### YOUR OBJECTIVE
From the entries below, copy exactly the lines from the one that contains "intros Hok Ho." through the one that contains "- intros (n & Hi & Hm)%position_Some_1.", both included, and only those.

### WORKING DATA

(* ===== verification/VfsTree.v ===== *)
(** * The directory tree (kernel/src/vfs.rs, the registry's operations)

    The registry's invariant: every named node carries a canonical name, names
    are distinct, and the parent of every name is a directory.  [insert],
    [mkdir], [remove] and [rename] keep it and have the effect of the
    corresponding operation on the tree of names. *)
From stdpp Require Import list.
From S2P Require Import Prelude Config VfsPath Vfs.

(** Node [n] has the name with components [cs]. *)
Definition names (n : Node) (cs : list (list byte)) : Prop :=
  occupied n = true ∧ take (path_length n) (path n) = render cs ∧ Forall good cs.

Definition backing_ok (b : DiskPath) : Prop :=
  length (dbytes b) = MAX_PATH_SIZE ∧ (dlength b ≤ MAX_PATH_SIZE)%nat ∧
  ∃ cs, Forall good cs ∧ take (dlength b) (dbytes b) = render cs ∧ utf8_valid (render cs) = true.

Record node_ok (n : Node) : Prop := {
  node_path : length (path n) = MAX_PATH_SIZE;
  node_path_length : (path_length n ≤ MAX_PATH_SIZE)%nat;
  node_data : length (data n) = NODE_CAPACITY;
  node_length : (nlength n ≤ NODE_CAPACITY)%nat;
  node_backing : ∀ b, backing n = Some b → backing_ok b;
  node_free : occupied n = false → backing n = None;
  node_name : occupied n = true →
    (path_length n = 0%nat ∧ kind n = File) ∨
    ∃ cs, names n cs ∧ utf8_valid (render cs) = true }.

(** Node [i] of the table has the name [cs]. *)
Definition named_at (r : Registry) (i : nat) (n : Node) (cs : list (list byte)) : Prop :=
  nodes r !! i = Some n ∧ names n cs.

Record tree_ok (r : Registry) : Prop := {
  tree_len : length (nodes r) = MAX_VFS_NODES ∧ length (generations r) = MAX_VFS_NODES ∧
    length (versions r) = MAX_VFS_NODES;
  tree_nodes : Forall node_ok (nodes r);
  tree_unique : ∀ i j n m cs, named_at r i n cs → named_at r j m cs → i = j;
  tree_parent : ∀ i n cs c, named_at r i n (cs ++ [c]) →
    ∃ j m, named_at r j m cs ∧ kind m = Directory;
  tree_root : ∃ i n, named_at r i n [] ∧ kind n = Directory }.

Lemma names_inj n cs ds : names n cs → names n ds → cs = ds.
Proof. intros (_ & H1 & Hg1) (_ & H2 & Hg2). apply render_inj; [done..|congruence]. Qed.

Lemma render_nonnil cs : Forall good cs → render cs ≠ [].
Proof. intros _. destruct cs; done. Qed.

Lemma names_path_length n cs : names n cs → node_ok n → path_length n = length (render cs).
Proof.
  intros (_ & <- & _) [Hp Hl _ _ _ _ _]. rewrite length_take. lia.
Qed.

Lemma node_ok_at r i n : tree_ok r → nodes r !! i = Some n → node_ok n.
Proof. intros Ht. apply Forall_lookup_1, (tree_nodes r Ht). Qed.

(** The stored name of a node, as the code reads it. *)
Lemma path_str_names n cs : names n cs → utf8_valid (render cs) = true → path_str n = render cs.
Proof. intros (_ & E & _) Hu. unfold path_str. rewrite E. by apply str_valid. Qed.

Lemma path_str_spec n : node_ok n → occupied n = true →
  path_str n = [] ∨ ∃ cs, names n cs ∧ path_str n = render cs.
Proof.
  intros Hok Ho. destruct (node_name n Hok Ho) as [[Hl _]|(cs & Hn & Hu)].
  - left. unfold path_str. by rewrite Hl.
  - right. exists cs. split; [done|]. by apply path_str_names.
Qed.

Lemma matches_render cs n : Forall good cs → matches (render cs) n = true ↔ names n cs.
Proof.
  intros Hg. unfold matches, names. rewrite andb_true_iff, bool_decide_eq_true. tauto.
Qed.

Lemma find_node_Some r cs i : tree_ok r → Forall good cs →
  find_node (render cs) r = Some i ↔ ∃ n, named_at r i n cs.
Proof.
  intros Ht Hg. unfold find_node. split.
  - intros (n & Hi & Hm)%position_Some_1. exists n. split; [done|]. by apply matches_render in Hm.
  - intros (n & Hi & Hn). apply (position_unique _ _ i n); [done|by apply matches_render|].
    intros j m Hj Hm. apply matches_render in Hm; [|done]. by apply (tree_unique r Ht j i m n cs).
Qed.

Lemma find_node_None r cs : Forall good cs →
  find_node (render cs) r = None ↔ ∀ i n, ¬ named_at r i n cs.
Proof.
  intros Hg. unfold find_node. rewrite position_None. split.
  - intros H i n [Hi Hn]. apply (matches_render cs n Hg) in Hn. specialize (H i n Hi). congruence.
  - intros H i n Hi. destruct (matches (render cs) n) eqn:E; [|done].
    apply matches_render in E; [|done]. by destruct (H i n).
Qed.

Lemma any_matches r cs : Forall good cs →
  any (matches (render cs)) (nodes r) = true ↔ ∃ i n, named_at r i n cs.
Proof.
  intros Hg. rewrite any_true. split.
  - intros (i & n & Hi & Hm). exists i, n. split; [done|]. by apply matches_render in Hm.
  - intros (i & n & Hi & Hn). exists i, n. split; [done|]. by apply matches_render.
Qed.

Lemma has_directory_true r cs : Forall good cs →
  has_directory (render cs) r = true ↔ ∃ i n, named_at r i n cs ∧ kind n = Directory.
Proof.
  intros Hg. unfold has_directory. rewrite any_true. split.
  - intros (i & n & Hi & [Hm Hk%bool_decide_eq_true_1]%andb_true_iff).
    exists i, n. split; [|done]. split; [done|]. by apply matches_render in Hm.
  - intros (i & n & [Hi Hn] & Hk). exists i, n. split; [done|].
    apply andb_true_iff. split; [by apply matches_render|by apply bool_decide_eq_true_2].
Qed.

Lemma validate_cases p : validate_absolute_path p = Ok tt ∨ validate_absolute_path p = Err InvalidPath.
Proof.
  unfold validate_absolute_path. destruct (_ || _); [by right|]. destruct (any _ p); [by right|].
  destruct (_ && _); [by right|by left].
Qed.

(** ** Adding a node *)

Lemma named_at_set r i n j m cs : (i < length (nodes r))%nat →
  named_at (set_node i n r) j m cs ↔ (j = i ∧ m = n ∧ names n cs) ∨ (j ≠ i ∧ named_at r j m cs).
Proof.
  intros Hi. unfold named_at, set_node; simpl. rewrite list_lookup_insert_Some. naive_solver.
Qed.

(** A new node under an existing directory keeps the tree well formed. *)
Lemma tree_ok_add r i old n cs c :
  tree_ok r → nodes r !! i = Some old → occupied old = false → node_ok n → names n (cs ++ [c]) →
  (∀ j m, ¬ named_at r j m (cs ++ [c])) → (∃ j m, named_at r j m cs ∧ kind m = Directory) →
  tree_ok (set_node i n r).
Proof.
  intros [Hl Hn Hu Hp (k & nk & Hk & Hkd)] Hi Ho Hok Hname Hfresh (pj & pm & Hpj & Hpd).
  pose proof (lookup_lt_Some _ _ _ Hi) as Hlt.
  assert (Hold : ∀ j m ds, named_at r j m ds → j ≠ i).
  { intros j m ds [Hj (Hjo & _)] ->. congruence. }
  split.
  - unfold set_node; simpl. by rewrite length_insert.
  - by apply Forall_insert.
  - intros j1 j2 n1 n2 ds [(-> & -> & H1)|[Hne1 H1]]%named_at_set [(-> & -> & H2)|[Hne2 H2]]%named_at_set; try done.
    + exfalso. rewrite <-(names_inj _ _ _ Hname H1) in H2. by eapply Hfresh.
    + exfalso. rewrite <-(names_inj _ _ _ Hname H2) in H1. by eapply Hfresh.
    + by eapply Hu.
  - intros j m ds d [(-> & -> & H1)|[Hne H1]]%named_at_set; [| |done].
    + pose proof (names_inj _ _ _ Hname H1) as E. apply app_inj_tail in E as [<- <-].
      exists pj, pm. split; [|done]. apply named_at_set; [done|]. right. split; [by eapply Hold|done].
    + destruct (Hp _ _ _ _ H1) as (q & mq & Hq & Hqd). exists q, mq. split; [|done].
      apply named_at_set; [done|]. right. split; [by eapply Hold|done].
  - exists k, nk. split; [|done]. apply named_at_set; [done|]. right. split; [by eapply Hold|done].
Qed.

Lemma take_splice (l d : list byte) : (length d ≤ length l)%nat → take (length d) (splice l 0 d) = d.
Proof. intros H. pose proof (slice_splice_same l 0 d H) as E. unfold slice in E. by rewrite drop_0 in E. Qed.

(** [i] is a free node of [r], and [r'] stores the new file or directory [n]
    of canonical name [cs ++ [c]] there. *)
Record created (p : list byte) (i : nat) (n : Node) (r r' : Registry) : Prop := {
  cr_store : r' = set_node i n r;
  cr_free : ∃ old, nodes r !! i = Some old ∧ occupied old = false;
  cr_ok : node_ok n;
  cr_names : ∃ cs c, p = render (cs ++ [c]) ∧ names n (cs ++ [c]) ∧
    (∀ j m, ¬ named_at r j m (cs ++ [c])) ∧ (∃ j m, named_at r j m cs ∧ kind m = Directory) }.

Lemma created_tree_ok p i n r r' : tree_ok r → created p i n r r' → tree_ok r'.
Proof.
  intros Ht [-> (old & Hi & Ho) Hok (cs & c & _ & Hn & Hf & Hp)]. by eapply tree_ok_add.
Qed.

Lemma check_parent_spec cs c r : Forall good (cs ++ [c]) →
  check_parent (render (cs ++ [c])) r = (Ok tt, r) ∧ (∃ j m, named_at r j m cs ∧ kind m = Directory)
  ∨ check_parent (render (cs ++ [c])) r = (Err NotFound, r) ∧ ∀ j m, named_at r j m cs → kind m ≠ Directory.
Proof.
  intros Hg. pose proof Hg as [Hcs _]%Forall_app. unfold check_parent. rewrite parent_render by done.
  unfold mbind, M_bind, lift, ok_or, gets. destruct (has_directory (render cs) r) eqn:E; [left|right].
  - by apply has_directory_true in E.
  - split; [done|]. intros j m Hm Hk. apply not_true_iff_false in E. apply E, has_directory_true; eauto.
Qed.

(** What [insert] and [mkdir] share: the checks on the new path. *)
Lemma new_path_cases p r : tree_ok r → validate_absolute_path p = Ok tt → any (matches p) (nodes r) = false →
  ∃ cs c, p = render (cs ++ [c]) ∧ Forall good (cs ++ [c]) ∧ p ≠ [SLASH] ∧ (length p ≤ MAX_PATH_SIZE)%nat ∧
    (∀ j m, ¬ named_at r j m (cs ++ [c])).
Proof.
  intros Ht (cs & -> & Hg & Hl)%validate_ok Ha.
  destruct cs as [|c cs _] using rev_ind.
  - destruct (tree_root r Ht) as (i & n & Hn & _).
    assert (any (matches (render [])) (nodes r) = true) by (apply any_matches; eauto). congruence.
  - exists cs, c. split_and!; [done|done| |done|].
    + change [SLASH] with (render []). intros E%render_inj; [|done|constructor]. by destruct cs.
    + intros j m Hj. assert (any (matches (render (cs ++ [c]))) (nodes r) = true) by (apply any_matches; eauto).
      congruence.
Qed.

Lemma free_node_spec r : free_node r = (Err Full, r) ∧ Forall (λ n, occupied n = true) (nodes r) ∨
  ∃ i old, free_node r = (Ok i, r) ∧ nodes r !! i = Some old ∧ occupied old = false.
Proof.
  unfold free_node. destruct (position _ _) as [i|] eqn:E; [right|left].
  - apply position_Some_1 in E as (old & Hi & Ho). exists i, old. split; [done|]. by open_guards.
  - split; [done|]. apply Forall_lookup. intros i n Hi. rewrite position_None in E.
    specialize (E i n Hi). by open_guards.
Qed.

(** Why no node of [size] bytes can be created at [p]. *)
Definition create_error (p : list byte) (size : nat) (r : Registry) (e : VError) : Prop :=
  match e with
  | InvalidPath => validate_absolute_path p = Err InvalidPath
  | AlreadyExists => p = [SLASH] ∨ ∃ cs i n, p = render cs ∧ named_at r i n cs
  | NotFound => ∃ cs c, p = render (cs ++ [c]) ∧ ∀ i n, named_at r i n cs → kind n ≠ Directory
  | Full => (NODE_CAPACITY < size)%nat ∨ Forall (λ n, occupied n = true) (nodes r)
  | _ => False
  end.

### TASK SOLUTION
  intros Hok Ho. destruct (node_name n Hok Ho) as [[Hl _]|(cs & Hn & Hu)].
  - left. unfold path_str. by rewrite Hl.
  - right. exists cs. split; [done|]. by apply path_str_names.
Qed.

Lemma matches_render cs n : Forall good cs → matches (render cs) n = true ↔ names n cs.
Proof.
  intros Hg. unfold matches, names. rewrite andb_true_iff, bool_decide_eq_true. tauto.
Qed.

Lemma find_node_Some r cs i : tree_ok r → Forall good cs →
  find_node (render cs) r = Some i ↔ ∃ n, named_at r i n cs.
Proof.
  intros Ht Hg. unfold find_node. split.
  - intros (n & Hi & Hm)%position_Some_1. exists n. split; [done|]. by apply matches_render in Hm.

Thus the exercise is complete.